(** * django-deploy: the fabfile's workflows as traces of Fabric operations

    Shallow embedding of [fabfile.py].  Every Fabric operation the fabfile
    calls ([fab.run], [fab.local], [fab.get], [fab.prompt]) and every [print]
    is recorded as an event; what the remote host, the local shell and the
    operator answer is an oracle that may depend on everything that happened
    before.  The workflows are written in a small trace-and-exception monad
    and the properties are statements about the traces they produce. *)

From Stdlib Require Import ZArith List String Ascii Bool Lia.
Import ListNotations.
Local Open Scope list_scope.
Local Open Scope string_scope.

(** ** Python 2 byte-string operations used by the fabfile *)

Module PyStr.

(** [s.startswith(p)] *)
Definition startswith (s p : string) : bool := String.prefix p s.

(** [s.endswith(c)] for a one-character suffix *)
Fixpoint endswith_char (s : string) (c : ascii) : bool :=
  match s with
  | EmptyString => false
  | String a EmptyString => Ascii.eqb a c
  | String _ s' => endswith_char s' c
  end.

(** [s.find(sub)]: lowest index of an occurrence, or -1 *)
Fixpoint find (s sub : string) : Z :=
  if String.prefix sub s then 0%Z
  else match s with
       | EmptyString => (-1)%Z
       | String _ s' =>
           let r := find s' sub in
           if (r <? 0)%Z then (-1)%Z else (r + 1)%Z
       end.

(** [s.rfind(c)] for a one-character needle: highest index, or -1 *)
Fixpoint rfind_char (s : string) (c : ascii) : Z :=
  match s with
  | EmptyString => (-1)%Z
  | String a s' =>
      let r := rfind_char s' c in
      if (0 <=? r)%Z then (r + 1)%Z
      else if Ascii.eqb a c then 0%Z else (-1)%Z
  end.
(** The value a mantissa [N * 2^n] at the exponent [- n] is rounded to, for
    [N] below [2^53]: the integer [N]. *)
Lemma rounded_exact (m : positive) (N n : Z) :
  0 < N < 2 ^ 53 -> 0 <= n ->
  Zpos m = N * 2 ^ n ->
  - n <= rexp m (- n) ->
  rounded m (- n) = N * 2 ^ 1074.
Proof.
  intros HN Hn Hm Hexp.
  destruct N as [|N|N]; [lia| |lia].
  pose proof (digits2_pos_bounds N) as BN.
  set (dN := Zpos (digits2_pos N)) in *.
  assert (HdN : 0 < dN <= 53).
  { split; [subst dN; lia|].
    destruct (Z.le_gt_cases dN 53) as [H|H]; [exact H|exfalso].
    assert (2 ^ 53 <= 2 ^ (dN - 1)) by (apply Z.pow_le_mono_r; lia). lia. }
  clearbody dN.
  assert (Hp : 0 < 2 ^ n) by (apply Z.pow_pos_nonneg; lia).
  assert (Hd : Zpos (digits2_pos m) = dN + n).
  { apply digits2_pos_unique; [|lia]. rewrite Hm.
    replace (dN + n - 1) with (dN - 1 + n) by lia.
    rewrite !Z.pow_add_r by lia. split.
    - apply Z.mul_le_mono_nonneg_r; lia.
    - apply Z.mul_lt_mono_pos_r; lia. }
  unfold rounded. rewrite rexp_eq, Hd in *.
  replace (dN + n + - n - 53) with (dN - 53) in * by lia.
  set (E := Z.max (dN - 53) (- 1074)) in *.
  assert (HE : - 1074 <= E <= 0) by (subst E; lia). clearbody E.
  replace (E - - n) with (n + E) by lia.
  assert (Hk : 0 < 2 ^ (n + E)) by (apply Z.pow_pos_nonneg; lia).
  assert (Hsplit : Zpos m = Zpos N * 2 ^ (- E) * 2 ^ (n + E)).
  { rewrite Hm, <- Z.mul_assoc, <- Z.pow_add_r by lia. do 2 f_equal. lia. }
  unfold rnd. cbv zeta.
  rewrite Hsplit, Z.mod_mul, Z.div_mul by lia.
  replace (2 * 0 ?= 2 ^ (n + E)) with Lt by (symmetry; apply Z.compare_lt_iff; lia).
  rewrite <- Z.mul_assoc, <- Z.pow_add_r by lia.
  do 2 f_equal. lia.
Qed.
(** An empty or blank query resolves at once, with no process. *)
Example blank_query_spawns_nothing :
  callMCPSearch (js "   ") = Immediate [] /\ callMCPSearch [] = Immediate [].
Proof. vm_compute. split; reflexivity. Qed.

(* ================================================================== *)
(** ** Further properties of the code *)
(* ================================================================== *)

Import Regex.

(** X1 -- [getIconAndColor] gives each of the six listed pairs of type and
    state its icon and colour, and gives every other pair, whatever the two
    strings are, the neutral [Circle] in [SecondaryText]; a record whose
    block has no Type and no State line is shown as an open issue. *)
Theorem getIconAndColor_table :
  getIconAndColor (js "issue") (js "open") = (Circle, Green) /\
  getIconAndColor (js "issue") (js "closed") = (Circle, Purple) /\
  getIconAndColor (js "pull_request") (js "open") = (Code, Green) /\
  getIconAndColor (js "pull_request") (js "closed") = (Code, Red) /\
  getIconAndColor (js "pull_request") (js "merged") = (CheckCircle, Purple) /\
  getIconAndColor (js "discussion") (js "open") = (SpeechBubble, Green) /\
  (forall type state,
      ~ In (type, state) listedPairs ->
      getIconAndColor type state = (Circle, SecondaryText)) /\
  (forall block r,
      parseSection block = Some r ->
      fieldValue "Type" block = None ->
      fieldValue "State" block = None ->
      getIconAndColor (type r) (state r) = (Circle, Green)).
Proof.
  repeat (split; [vm_compute; reflexivity|]).
  split.
  - intros type state Hnot. unfold getIconAndColor. cbv zeta.
    destruct (eqb_str _ (js "issue:open")) eqn:E;
      [exfalso; apply Hnot;
       rewrite (@key_is_pair type state (js "issue") (js "open")
                  eq_refl eq_refl E); simpl; tauto|clear E].
    destruct (eqb_str _ (js "issue:closed")) eqn:E;
      [exfalso; apply Hnot;
       rewrite (@key_is_pair type state (js "issue") (js "closed")
                  eq_refl eq_refl E); simpl; tauto|clear E].
    destruct (eqb_str _ (js "pull_request:open")) eqn:E;
      [exfalso; apply Hnot;
       rewrite (@key_is_pair type state (js "pull_request") (js "open")
                  eq_refl eq_refl E); simpl; tauto|clear E].
    destruct (eqb_str _ (js "pull_request:closed")) eqn:E;
      [exfalso; apply Hnot;
       rewrite (@key_is_pair type state (js "pull_request") (js "closed")
                  eq_refl eq_refl E); simpl; tauto|clear E].
    destruct (eqb_str _ (js "pull_request:merged")) eqn:E;
      [exfalso; apply Hnot;
       rewrite (@key_is_pair type state (js "pull_request") (js "merged")
                  eq_refl eq_refl E); simpl; tauto|clear E].
    destruct (eqb_str _ (js "discussion:open")) eqn:E;
      [exfalso; apply Hnot;
       rewrite (@key_is_pair type state (js "discussion") (js "open")
                  eq_refl eq_refl E); simpl; tauto|clear E].
    reflexivity.
  - intros block r Hr Ht Hs.
    apply parseSection_spec in Hr.
    destruct Hr as (t & u & _ & _ & _ & _ & ->).
    cbn [type state]. rewrite Ht, Hs. vm_compute. reflexivity.
Qed.
(** C5. When MultiAddEvalAutomorphismKeys returns a map, its key set is the
    intersection of the key sets of the two inputs, its value at a common
    index is MultiAddEvalKeys of the two values there, and an index of only
    one input is absent; it returns a map whenever MultiAddEvalKeys returns a
    key at every common index.  MultiAddEvalSumKeys is the same function. *)
Theorem AddRotationKeyMaps_intersection (m1 m2 : gmap Z EvalKey) :
  (∀ m, MultiAddEvalAutomorphismKeys m1 m2 = Ok m →
     dom m = dom m1 ∩ dom m2
     ∧ (∀ k e1 e2, m1 !! k = Some e1 → m2 !! k = Some e2 →
          ∃ v, MultiAddEvalKeys e1 e2 = Ok v ∧ m !! k = Some v)
     ∧ (∀ k, m1 !! k = None ∨ m2 !! k = None → m !! k = None))
  ∧ ((∀ k e1 e2, m1 !! k = Some e1 → m2 !! k = Some e2 →
        ∃ v, MultiAddEvalKeys e1 e2 = Ok v) →
     ∃ m, MultiAddEvalAutomorphismKeys m1 m2 = Ok m)
  ∧ MultiAddEvalSumKeys m1 m2 = MultiAddEvalAutomorphismKeys m1 m2.
Proof.
  split; [|split; [|reflexivity]].
  - intros m Hrun. unfold MultiAddEvalAutomorphismKeys in Hrun.
    destruct (add_keys_loop_Ok m2 _ (NoDup_ascending m1) _ _ Hrun)
      as [Hin Hout].
    assert (Hnone : ∀ k, m1 !! k = None ∨ m2 !! k = None → m !! k = None).
    { intros k Hk. rewrite Hout; [apply lookup_empty|].
      destruct Hk as [Hk|Hk]; [left|by right].
      intros Hel. apply list_elem_of_fmap in Hel as [[k' e1] [-> Hel]].
      apply elem_of_ascending in Hel. simpl in Hk. congruence. }
    assert (Hsome : ∀ k e1 e2, m1 !! k = Some e1 → m2 !! k = Some e2 →
              ∃ v, MultiAddEvalKeys e1 e2 = Ok v ∧ m !! k = Some v).
    { intros k e1 e2 H1 H2. apply Hin; [|done]. by apply elem_of_ascending. }
    split; [|done].
    apply set_eq. intros k.
    rewrite elem_of_intersection, !elem_of_dom. split.
    + intros [v Hv].
      destruct (m1 !! k) as [e1|] eqn:E1;
        [|rewrite Hnone in Hv by (by left); done].
      destruct (m2 !! k) as [e2|] eqn:E2;
        [|rewrite Hnone in Hv by (by right); done].
      split; eauto.
    + intros [[e1 H1] [e2 H2]].
      destruct (Hsome k e1 e2 H1 H2) as [v [_ Hv]]. eauto.
  - intros Hok. apply add_keys_loop_total.
    intros k e1 e2 Hel. apply Hok. by apply elem_of_ascending.
Qed.

(** ** C6, C10: the automorphism-key loop *)

Section AutomorphismKeys.
Variables (privateKey : PrivateKey) (evalKeyMap : gmap Z EvalKey).
Let N : Z := usint (GetRingDimension (GetPrivateElement privateKey)).

Lemma foldl_M_cons {A B} (f : A → B → M A) acc x l :
  foldl_M f acc (x :: l) = f acc x ≫= λ acc', foldl_M f acc' l.
Proof. reflexivity. Qed.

▬▬▬▬▬▬▬▬▬▬

THE PROBLEM:
Your answer should consist of the lines above that hold the word "Zpos", copied exactly.

RESPONSE:
  Zpos m = N * 2 ^ n ->
  set (dN := Zpos (digits2_pos N)) in *.
  assert (Hd : Zpos (digits2_pos m) = dN + n).
  assert (Hsplit : Zpos m = Zpos N * 2 ^ (- E) * 2 ^ (n + E)).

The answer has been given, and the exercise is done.